Información de la receta
- Tiempo de preparación: 40 minutos
- Tiempo de cocinado: 2 horas
- Tiempo total: 2 horas 40 minutos (más reposo)
- Raciones: 8
- Categoría: Plato frío
- Tipo de cocina: Cocina argentina
- Calorías por ración: 420 kcal
Ingredientes
Para la carne
- 1,5 kg de peceto (redondo de ternera / eye of round)
- 1 cebolla grande
- 1 zanahoria grande
- 2 ramas de apio
- 1 puerro o cebolla de verdeo (opcional)
- 2 hojas de laurel
- 1 ramita de tomillo o romero (opcional)
- 2 dientes de ajo
- Sal gruesa, a gusto
- Pimienta en grano
- Agua, cantidad necesaria
Para la salsa
- 2 latas de atún en aceite
- 3 a 4 filetes de anchoas
- 250 g de mayonesa
- 100 ml de crema de leche
- 1 cucharada sopera de mostaza
- 2 cucharadas de alcaparras (+ extra para decorar)
- Jugo de ½ limón
- 1 cucharón de caldo de cocción
- Pimienta negra recién molida
- Sal, si fuese necesario
Como hacer Vitel Toné
- Cocción lenta del peceto: Colocá el peceto entero en una olla amplia y agregá la cebolla partida, la zanahoria, el apio, el puerro o verdeo, los ajos apenas aplastados, el laurel, las hierbas elegidas, la sal gruesa y la pimienta en grano. Cubrí con agua fría hasta tapar bien la carne y llevá a hervor suave. Desde ese momento cociná a fuego bajo, con la olla semi tapada, durante aproximadamente 1 hora y 45 minutos a 2 horas, manteniendo siempre un hervor tranquilo. Durante la cocción es importante retirar la espuma que se forma en la superficie, ya que esto mejora el sabor del caldo y evita una textura turbia.
- Enfriado y reposo en el caldo: Una vez que la carne esté tierna pero firme, apagá el fuego y dejá que el peceto se enfríe completamente dentro del mismo líquido de cocción. Este paso es clave para que la carne conserve jugosidad y se pueda cortar en fetas finas sin desarmarse. Cuando esté a temperatura ambiente, llevá la olla o la carne con parte del caldo a la heladera y dejá reposar al menos 8 horas, siendo ideal hacerlo de un día para el otro para lograr el mejor resultado posible.

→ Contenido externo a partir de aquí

(* ===== verification/Watchdog.v ===== *)
(** * What becomes of a gateway session (websocket_10/src/helper.c)

    Theorems about the sessions of [Gateway]: the numbers drawn for them, the watchdog's
    walk, the timers that free them, and the whole life of a session that is left idle. *)

From S2P Require Import Prelude Jansson KoreNet Janus HandleSdp Gateway.

Local Open Scope c_scope.

Module Watchdog.
Import Janus Gw.

(** ** What the code relies on *)

(** The clock does not go back, and a handle that is destroyed stays allocated (the code reads
    its number afterwards). *)
Class DestroyLaws (X D J : Type) `{JanusCore X D J} `{GatewayCore X D J} := {
  destroy_clock : forall s t k hs (x : X),
    (janus_get_monotonic_time x <= janus_get_monotonic_time (janus_ice_handle_destroy s t k hs x).2.2)%Z;
  destroy_keeps : forall s t k hs (x : X) h,
    is_Some (hs !! h) -> is_Some ((janus_ice_handle_destroy s t k hs x).2.1 !! h)
}.

Section Facts.
Context {X D J : Type} `{JanusCore X D J} `{GatewayCore X D J} `{Jansson J}.
Implicit Types (w : gworld X J) (j : jworld X J).

Definition clock j : Z := janus_get_monotonic_time (core j).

- Preparación de la salsa vitel toné: Colocá en el vaso de la licuadora o procesadora el atún bien escurrido, las anchoas, la mayonesa, la mostaza, las alcaparras, el jugo de limón y la pimienta negra. Procesá hasta obtener una crema lisa y homogénea. Agregá de a poco el caldo de cocción frío hasta lograr una salsa cremosa pero fluida, que pueda napar la carne sin quedar pesada. Al final incorporá la crema de leche y procesá apenas para integrarla. Probá y ajustá de sal solo si hace falta, ya que el atún y las anchoas suelen aportar suficiente.

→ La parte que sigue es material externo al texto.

Definition set_media (s : loc) (sdp : option string) : m unit :=
  match sdp with
  | None => mret tt
  | Some sdp =>
      update_session s (s_has_audio (fun _ => strstr sdp "m=audio"));;
      update_session s (s_has_video (fun _ => strstr sdp "m=video"));;
      update_session s (s_has_data (fun _ => strstr sdp "DTLS/SCTP"))
  end.

(** A recorder, its file named by the client or after the session and the time. *)
Definition open_recorder (s : loc) (base : option string) (codec : option string) (kind : string) : m (option loc) :=
  x ← gets core;
  let name := match base with
    | Some b => b ++ "-" ++ kind
    | None => "echotest-" ++ fmt_pointer s ++ "-" ++ pretty (janus_get_real_time x) ++ "-" ++ kind
    end%string in
  match janus_recorder_create x codec (snprintf 255 name) with
  | None => mret None
  | Some file => r ← alloc; modify (w_recorders <[r := file]>);; mret (Some r)
  end.

Definition start_recording (s : loc) (base : option string) : m unit :=
  v ← get_session s;
  (if! has_audio v then r ← open_recorder s base (acodec v) "audio"; update_session s (s_arc (fun _ => r)));;
  (if! has_video v then
     r ← open_recorder s base (vcodec v) "video";
     update_session s (s_vrc (fun _ => r));;
     send_pli (handle v));;
  (if! has_data v then r ← open_recorder s base (Some "text") "data"; update_session s (s_drc (fun _ => r))).

Definition set_record (s : loc) (record recfile : option J) (sdp : option string) : m unit :=
  match record with
  | None => mret tt
  | Some j =>
      set_media s sdp;;
      rec_lock s;;
      (if json_is_true j then start_recording s (recfile ≫= json_string_value) else close_recorders s);;
      rec_unlock s
  end.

- Corte fino de la carne: Retirá el peceto bien frío del caldo y secá apenas la superficie. Cortá la carne en fetas lo más finas posible utilizando un cuchillo largo y bien afilado; si disponés de cuchillo eléctrico, mejor aún. El corte fino es fundamental para que la carne absorba la salsa y resulte suave al comer, por lo que conviene hacerlo con paciencia y sin apuro.
- Armado del vitel toné: Distribuí las fetas de carne de forma escalonada sobre una fuente amplia, cubriendo bien la base. Volcá la salsa por encima de manera pareja, reservando una pequeña cantidad por si la carne la absorbe durante el reposo. Terminá decorando con alcaparras y un poco más de pimienta negra recién molida, manteniendo una presentación simple y clásica.

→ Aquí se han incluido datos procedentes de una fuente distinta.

(* ===== verification/EchoSessions.v ===== *)
(** * The echo plug-in's sessions, threads and memory (websocket_10/plugins/janus_echotest.c)

    The invariant of the model of [EchoTest], kept by every operation without a fault under
    the gateway's contract ([allowed]), and what comes of it for messages, the watchdog and
    the end of the plug-in. *)

From S2P Require Import Prelude Jansson Janus EchoTest.

Local Open Scope c_scope.

Module EchoSessions.
Import Echo.

(** The clock is past 0, the mark of a session that is not destroyed. *)
Class EchoLaws (X K V : Type) `{EchoCore X K V} := {
  clock_pos : forall x, (0 < janus_get_monotonic_time x)%Z
}.

Section Invariant.
Context {X D J K V : Type} `{!EchoCore X K V} `{!EchoSdp D} `{!Jansson J} `{!JanssonBool J}.
Implicit Types (w : eworld X J K V) (v : janus_echotest_session K V).

(** ** A session by itself *)

Definition recs v : list loc := omap id [arc v; vrc v; drc v].

Record session_fine v : Prop := {
  fine_ssrc : length (ssrc v) = 3;
  fine_target : (0 <= substream_target v <= 2)%Z;
  fine_substream : (-1 <= substream v <= 2)%Z;
  fine_templayer : (0 <= templayer_target v <= 2)%Z;
  fine_bitrate : (0 <= bitrate v < 2 ^ 32)%Z;
  fine_slowlink : (0 <= slowlink_count v < 65536)%Z
}.

(** [lk] is the session whose recorders are locked, if one is. *)
Record recorders_ok (lk : option loc) w : Prop := {
  rec_locks : forall s v, heap w !! s = Some v -> rec_mutex v = bool_decide (lk = Some s);
  rec_open : forall s v r, heap w !! s = Some v -> r ∈ recs v -> is_Some (recorders w !! r);
  rec_own : forall s1 v1 s2 v2 r, heap w !! s1 = Some v1 -> heap w !! s2 = Some v2 -> r ∈ recs v1 -> r ∈ recs v2 -> s1 = s2;
  rec_once : forall s v, heap w !! s = Some v -> NoDup (recs v);
  rec_fresh : forall r, is_Some (recorders w !! r) -> r < next w
}.

(** ** What the settings do not touch *)

(** A session's handle and its time of destruction. *)
Definition ids w : gmap loc (loc * Z) := (fun v => (handle v, destroyed v)) <$> heap w.

(** The answers to messages: events with a transaction. *)
Definition is_answer (c : callback J) : bool := match c with PushEvent _ (Some _) _ _ => true | _ => false end.
Definition answers w : list (callback J) := List.filter is_answer (calls w).

(** [w] differs from [w0] in the settings and recorders of sessions, the trace and memory taken. *)
Record framed (w0 w : eworld X J K V) : Prop := {
  fr_ids : ids w = ids w0;
  fr_sessions : sessions w = sessions w0;
  fr_old : old_sessions w = old_sessions w0;
  fr_mutex : sessions_mutex w = sessions_mutex w0;
  fr_handles : handles w = handles w0;
  fr_messages : messages w = messages w0;
  fr_msgs : msgs w = msgs w0;
  fr_thread : handler_thread w = handler_thread w0;
  fr_init : initialized w = initialized w0;
  fr_stopping : stopping w = stopping w0;
  fr_gateway : gateway w = gateway w0;
  fr_notify : notify_events w = notify_events w0;
  fr_watchdog : watchdog w = watchdog w0;
  fr_core : core w = core w0;
  fr_next : next w0 <= next w;
  fr_answers : answers w = answers w0
}.

Lemma framed_refl w : framed w w.
Proof. by split. Qed.
Lemma framed_trans w1 w2 w3 : framed w1 w2 -> framed w2 w3 -> framed w1 w3.
Proof. intros [] []. split; try congruence. lia. Qed.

- Reposo final y servicio: Cubrir la fuente y llevar el vitel toné nuevamente a la heladera por un mínimo de 4 horas, aunque lo ideal es dejarlo reposar hasta el día siguiente para que los sabores se integren por completo. Antes de servir, verificá la humedad del plato y, si es necesario, agregá el resto de la salsa reservada. Se sirve frío o apenas atemperado, como entrada o plato principal, y también es tradicional disfrutarlo en sandwiches con pan tierno.